• Collected data entries
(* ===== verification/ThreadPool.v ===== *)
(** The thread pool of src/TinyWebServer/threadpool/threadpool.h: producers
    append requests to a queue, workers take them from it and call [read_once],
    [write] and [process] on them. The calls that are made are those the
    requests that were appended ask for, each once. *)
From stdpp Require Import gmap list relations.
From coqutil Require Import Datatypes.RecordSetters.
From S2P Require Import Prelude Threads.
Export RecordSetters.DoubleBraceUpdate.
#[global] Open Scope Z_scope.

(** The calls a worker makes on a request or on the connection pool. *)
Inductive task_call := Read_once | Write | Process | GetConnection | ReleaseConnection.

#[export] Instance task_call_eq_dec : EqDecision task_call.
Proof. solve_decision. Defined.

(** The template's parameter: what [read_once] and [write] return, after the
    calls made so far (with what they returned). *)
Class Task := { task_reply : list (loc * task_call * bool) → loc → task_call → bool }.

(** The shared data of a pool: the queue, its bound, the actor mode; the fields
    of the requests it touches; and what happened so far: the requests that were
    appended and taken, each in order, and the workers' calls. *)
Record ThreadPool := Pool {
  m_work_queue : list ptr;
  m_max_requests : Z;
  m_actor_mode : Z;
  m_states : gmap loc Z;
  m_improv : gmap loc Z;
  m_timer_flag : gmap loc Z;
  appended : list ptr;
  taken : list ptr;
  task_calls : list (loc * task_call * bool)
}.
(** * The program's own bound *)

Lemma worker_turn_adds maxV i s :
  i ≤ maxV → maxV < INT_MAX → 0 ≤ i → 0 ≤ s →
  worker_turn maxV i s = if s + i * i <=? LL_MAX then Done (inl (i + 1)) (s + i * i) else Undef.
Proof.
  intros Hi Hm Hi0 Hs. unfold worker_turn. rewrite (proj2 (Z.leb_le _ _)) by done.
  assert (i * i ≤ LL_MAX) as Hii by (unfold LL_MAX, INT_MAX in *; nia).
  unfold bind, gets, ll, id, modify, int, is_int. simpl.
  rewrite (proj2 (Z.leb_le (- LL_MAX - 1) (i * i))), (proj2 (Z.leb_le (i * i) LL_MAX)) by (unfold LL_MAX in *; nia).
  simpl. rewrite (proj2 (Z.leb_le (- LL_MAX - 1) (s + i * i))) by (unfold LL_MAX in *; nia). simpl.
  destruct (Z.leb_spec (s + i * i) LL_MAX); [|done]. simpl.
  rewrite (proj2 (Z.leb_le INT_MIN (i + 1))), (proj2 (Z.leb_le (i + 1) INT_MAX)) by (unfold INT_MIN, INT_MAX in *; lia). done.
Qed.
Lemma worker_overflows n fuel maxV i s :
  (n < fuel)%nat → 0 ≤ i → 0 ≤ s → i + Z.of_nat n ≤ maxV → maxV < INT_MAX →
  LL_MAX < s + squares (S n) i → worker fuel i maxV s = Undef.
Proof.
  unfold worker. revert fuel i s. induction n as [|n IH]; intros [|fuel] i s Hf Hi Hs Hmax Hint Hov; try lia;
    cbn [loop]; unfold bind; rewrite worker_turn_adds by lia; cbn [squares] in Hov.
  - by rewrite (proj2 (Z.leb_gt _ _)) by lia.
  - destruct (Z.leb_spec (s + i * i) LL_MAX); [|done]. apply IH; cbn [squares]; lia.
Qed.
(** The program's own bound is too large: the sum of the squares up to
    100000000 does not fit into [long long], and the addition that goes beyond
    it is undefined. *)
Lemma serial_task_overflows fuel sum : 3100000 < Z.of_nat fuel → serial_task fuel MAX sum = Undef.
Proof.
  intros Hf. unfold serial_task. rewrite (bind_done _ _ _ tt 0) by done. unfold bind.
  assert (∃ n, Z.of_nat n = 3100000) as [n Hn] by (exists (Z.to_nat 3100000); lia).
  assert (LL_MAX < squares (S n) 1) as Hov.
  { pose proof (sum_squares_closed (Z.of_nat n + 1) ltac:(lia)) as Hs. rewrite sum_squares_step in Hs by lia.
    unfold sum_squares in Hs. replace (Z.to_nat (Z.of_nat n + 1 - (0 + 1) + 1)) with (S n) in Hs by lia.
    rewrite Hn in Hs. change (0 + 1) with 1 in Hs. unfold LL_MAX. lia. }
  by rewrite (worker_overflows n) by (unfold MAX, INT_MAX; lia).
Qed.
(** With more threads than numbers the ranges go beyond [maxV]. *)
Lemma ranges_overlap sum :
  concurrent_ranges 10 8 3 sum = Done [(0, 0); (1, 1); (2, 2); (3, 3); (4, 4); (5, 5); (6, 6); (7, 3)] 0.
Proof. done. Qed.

* * *

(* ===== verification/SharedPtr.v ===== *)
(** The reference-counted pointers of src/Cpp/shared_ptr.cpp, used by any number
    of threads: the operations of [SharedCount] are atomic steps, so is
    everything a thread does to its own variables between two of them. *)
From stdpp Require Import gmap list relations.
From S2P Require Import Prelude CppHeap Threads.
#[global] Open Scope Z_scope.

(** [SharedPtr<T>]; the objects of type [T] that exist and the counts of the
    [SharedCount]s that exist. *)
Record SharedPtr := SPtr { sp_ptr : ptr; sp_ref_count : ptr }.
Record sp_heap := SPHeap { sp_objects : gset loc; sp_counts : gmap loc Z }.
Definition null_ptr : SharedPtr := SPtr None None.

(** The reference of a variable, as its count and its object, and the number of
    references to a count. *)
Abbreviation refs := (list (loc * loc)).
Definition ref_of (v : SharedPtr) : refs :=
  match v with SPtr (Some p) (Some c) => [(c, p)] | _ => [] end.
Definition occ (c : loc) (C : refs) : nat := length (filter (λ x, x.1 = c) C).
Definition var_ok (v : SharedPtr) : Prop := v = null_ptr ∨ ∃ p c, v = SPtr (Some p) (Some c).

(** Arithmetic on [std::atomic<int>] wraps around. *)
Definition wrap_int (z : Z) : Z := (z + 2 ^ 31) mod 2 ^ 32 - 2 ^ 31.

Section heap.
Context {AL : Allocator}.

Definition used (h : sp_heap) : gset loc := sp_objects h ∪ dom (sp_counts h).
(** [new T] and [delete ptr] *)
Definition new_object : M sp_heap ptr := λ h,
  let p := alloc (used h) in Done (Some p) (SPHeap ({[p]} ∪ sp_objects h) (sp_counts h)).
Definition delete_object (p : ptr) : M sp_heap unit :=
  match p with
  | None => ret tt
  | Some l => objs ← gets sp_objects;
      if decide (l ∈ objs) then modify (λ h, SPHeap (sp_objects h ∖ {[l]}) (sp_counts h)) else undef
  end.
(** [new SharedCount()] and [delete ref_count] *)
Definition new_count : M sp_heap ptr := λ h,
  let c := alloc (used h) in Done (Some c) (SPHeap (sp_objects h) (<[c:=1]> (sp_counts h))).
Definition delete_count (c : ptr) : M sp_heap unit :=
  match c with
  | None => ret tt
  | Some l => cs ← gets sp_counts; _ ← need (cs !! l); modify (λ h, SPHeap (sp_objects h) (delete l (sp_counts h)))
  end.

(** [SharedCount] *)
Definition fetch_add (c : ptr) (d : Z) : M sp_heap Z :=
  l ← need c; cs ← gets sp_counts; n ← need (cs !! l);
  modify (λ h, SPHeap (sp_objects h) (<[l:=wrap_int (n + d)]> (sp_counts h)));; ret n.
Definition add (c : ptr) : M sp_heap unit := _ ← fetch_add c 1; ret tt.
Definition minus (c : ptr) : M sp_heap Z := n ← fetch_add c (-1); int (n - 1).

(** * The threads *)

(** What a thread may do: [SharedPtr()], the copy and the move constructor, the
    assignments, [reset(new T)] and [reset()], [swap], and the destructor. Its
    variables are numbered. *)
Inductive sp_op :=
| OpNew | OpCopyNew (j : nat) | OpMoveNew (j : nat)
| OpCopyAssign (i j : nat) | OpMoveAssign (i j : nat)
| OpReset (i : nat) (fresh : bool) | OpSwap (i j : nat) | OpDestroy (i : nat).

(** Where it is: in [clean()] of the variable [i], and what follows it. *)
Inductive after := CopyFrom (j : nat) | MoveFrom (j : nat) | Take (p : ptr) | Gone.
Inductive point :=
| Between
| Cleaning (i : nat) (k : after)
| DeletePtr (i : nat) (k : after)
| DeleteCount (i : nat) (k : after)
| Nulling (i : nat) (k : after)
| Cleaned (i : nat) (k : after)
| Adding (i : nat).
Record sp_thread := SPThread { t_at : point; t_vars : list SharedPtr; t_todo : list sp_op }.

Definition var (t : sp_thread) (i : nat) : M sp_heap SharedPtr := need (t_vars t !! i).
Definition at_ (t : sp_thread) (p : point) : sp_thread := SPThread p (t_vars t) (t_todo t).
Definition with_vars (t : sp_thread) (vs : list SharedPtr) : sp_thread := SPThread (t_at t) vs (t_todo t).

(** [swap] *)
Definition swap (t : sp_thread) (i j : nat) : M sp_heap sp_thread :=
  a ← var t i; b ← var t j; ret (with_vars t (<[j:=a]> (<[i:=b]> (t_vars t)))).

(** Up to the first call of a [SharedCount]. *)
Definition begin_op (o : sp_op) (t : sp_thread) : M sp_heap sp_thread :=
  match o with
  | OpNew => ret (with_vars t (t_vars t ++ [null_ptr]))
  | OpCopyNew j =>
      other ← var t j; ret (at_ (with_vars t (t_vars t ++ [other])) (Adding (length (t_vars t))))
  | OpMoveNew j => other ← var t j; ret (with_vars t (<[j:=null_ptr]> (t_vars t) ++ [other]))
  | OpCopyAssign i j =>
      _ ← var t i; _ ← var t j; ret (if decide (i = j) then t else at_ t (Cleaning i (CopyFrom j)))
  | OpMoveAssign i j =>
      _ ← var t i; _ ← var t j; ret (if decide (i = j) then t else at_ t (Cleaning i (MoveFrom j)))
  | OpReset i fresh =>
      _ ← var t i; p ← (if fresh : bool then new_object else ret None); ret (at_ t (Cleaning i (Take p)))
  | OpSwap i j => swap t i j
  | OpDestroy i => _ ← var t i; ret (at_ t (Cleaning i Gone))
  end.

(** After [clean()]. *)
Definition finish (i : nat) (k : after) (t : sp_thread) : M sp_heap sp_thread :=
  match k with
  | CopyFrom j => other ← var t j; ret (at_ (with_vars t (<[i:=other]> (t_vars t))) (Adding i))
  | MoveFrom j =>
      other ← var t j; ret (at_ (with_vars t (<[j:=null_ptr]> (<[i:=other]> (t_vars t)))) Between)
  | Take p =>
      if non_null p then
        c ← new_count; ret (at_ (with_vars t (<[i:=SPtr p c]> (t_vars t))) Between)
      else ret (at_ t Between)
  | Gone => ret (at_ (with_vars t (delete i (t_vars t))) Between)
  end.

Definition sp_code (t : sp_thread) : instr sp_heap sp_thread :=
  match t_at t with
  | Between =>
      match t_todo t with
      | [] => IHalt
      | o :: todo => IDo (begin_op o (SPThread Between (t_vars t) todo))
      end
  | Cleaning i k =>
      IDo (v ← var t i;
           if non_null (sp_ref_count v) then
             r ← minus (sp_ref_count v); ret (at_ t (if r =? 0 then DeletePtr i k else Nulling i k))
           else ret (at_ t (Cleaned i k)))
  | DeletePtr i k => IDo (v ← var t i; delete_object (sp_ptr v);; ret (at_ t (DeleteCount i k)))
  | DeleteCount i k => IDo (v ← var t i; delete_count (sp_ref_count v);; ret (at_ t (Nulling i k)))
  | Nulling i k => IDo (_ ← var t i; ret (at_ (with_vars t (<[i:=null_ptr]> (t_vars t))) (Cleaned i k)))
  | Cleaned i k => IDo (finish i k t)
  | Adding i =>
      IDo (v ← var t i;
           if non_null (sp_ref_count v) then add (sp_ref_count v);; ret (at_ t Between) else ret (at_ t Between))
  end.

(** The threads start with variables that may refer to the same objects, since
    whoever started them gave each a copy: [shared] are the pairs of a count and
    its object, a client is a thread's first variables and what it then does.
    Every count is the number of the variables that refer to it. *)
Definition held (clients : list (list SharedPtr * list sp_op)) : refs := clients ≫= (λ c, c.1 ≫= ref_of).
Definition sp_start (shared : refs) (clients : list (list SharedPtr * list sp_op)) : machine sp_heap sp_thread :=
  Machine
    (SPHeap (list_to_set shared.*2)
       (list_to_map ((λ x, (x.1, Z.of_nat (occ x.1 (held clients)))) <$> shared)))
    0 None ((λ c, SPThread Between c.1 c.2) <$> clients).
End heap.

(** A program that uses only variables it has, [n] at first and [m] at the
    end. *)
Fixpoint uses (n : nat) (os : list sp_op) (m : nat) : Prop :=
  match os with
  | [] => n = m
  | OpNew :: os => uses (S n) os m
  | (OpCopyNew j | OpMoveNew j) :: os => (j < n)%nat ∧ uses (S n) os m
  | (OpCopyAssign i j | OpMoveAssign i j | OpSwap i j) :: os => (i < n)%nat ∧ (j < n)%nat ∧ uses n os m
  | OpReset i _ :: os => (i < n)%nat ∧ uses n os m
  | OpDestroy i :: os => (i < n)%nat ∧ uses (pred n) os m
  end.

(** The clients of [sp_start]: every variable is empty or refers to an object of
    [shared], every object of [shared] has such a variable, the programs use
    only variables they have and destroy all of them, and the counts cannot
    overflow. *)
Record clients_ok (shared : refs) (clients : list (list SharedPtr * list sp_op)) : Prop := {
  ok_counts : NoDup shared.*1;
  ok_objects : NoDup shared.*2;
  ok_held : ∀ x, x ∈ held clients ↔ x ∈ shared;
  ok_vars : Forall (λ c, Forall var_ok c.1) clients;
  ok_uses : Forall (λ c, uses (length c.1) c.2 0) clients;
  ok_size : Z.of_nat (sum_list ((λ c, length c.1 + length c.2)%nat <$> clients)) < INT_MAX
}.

• WORK ITEM
The lines above starting at the one that contains "MoveFrom j =>" and ending at the one that contains "r ← minus (sp_ref_count" must be transcribed exactly, and no other lines may appear.

• ANSWER TO THE EXERCISE
  | MoveFrom j =>
      other ← var t j; ret (at_ (with_vars t (<[j:=null_ptr]> (<[i:=other]> (t_vars t)))) Between)
  | Take p =>
      if non_null p then
        c ← new_count; ret (at_ (with_vars t (<[i:=SPtr p c]> (t_vars t))) Between)
      else ret (at_ t Between)
  | Gone => ret (at_ (with_vars t (delete i (t_vars t))) Between)
  end.

Definition sp_code (t : sp_thread) : instr sp_heap sp_thread :=
  match t_at t with
  | Between =>
      match t_todo t with
      | [] => IHalt
      | o :: todo => IDo (begin_op o (SPThread Between (t_vars t) todo))
      end
  | Cleaning i k =>
      IDo (v ← var t i;
           if non_null (sp_ref_count v) then
             r ← minus (sp_ref_count v); ret (at_ t (if r =? 0 then DeletePtr i k else Nulling i k))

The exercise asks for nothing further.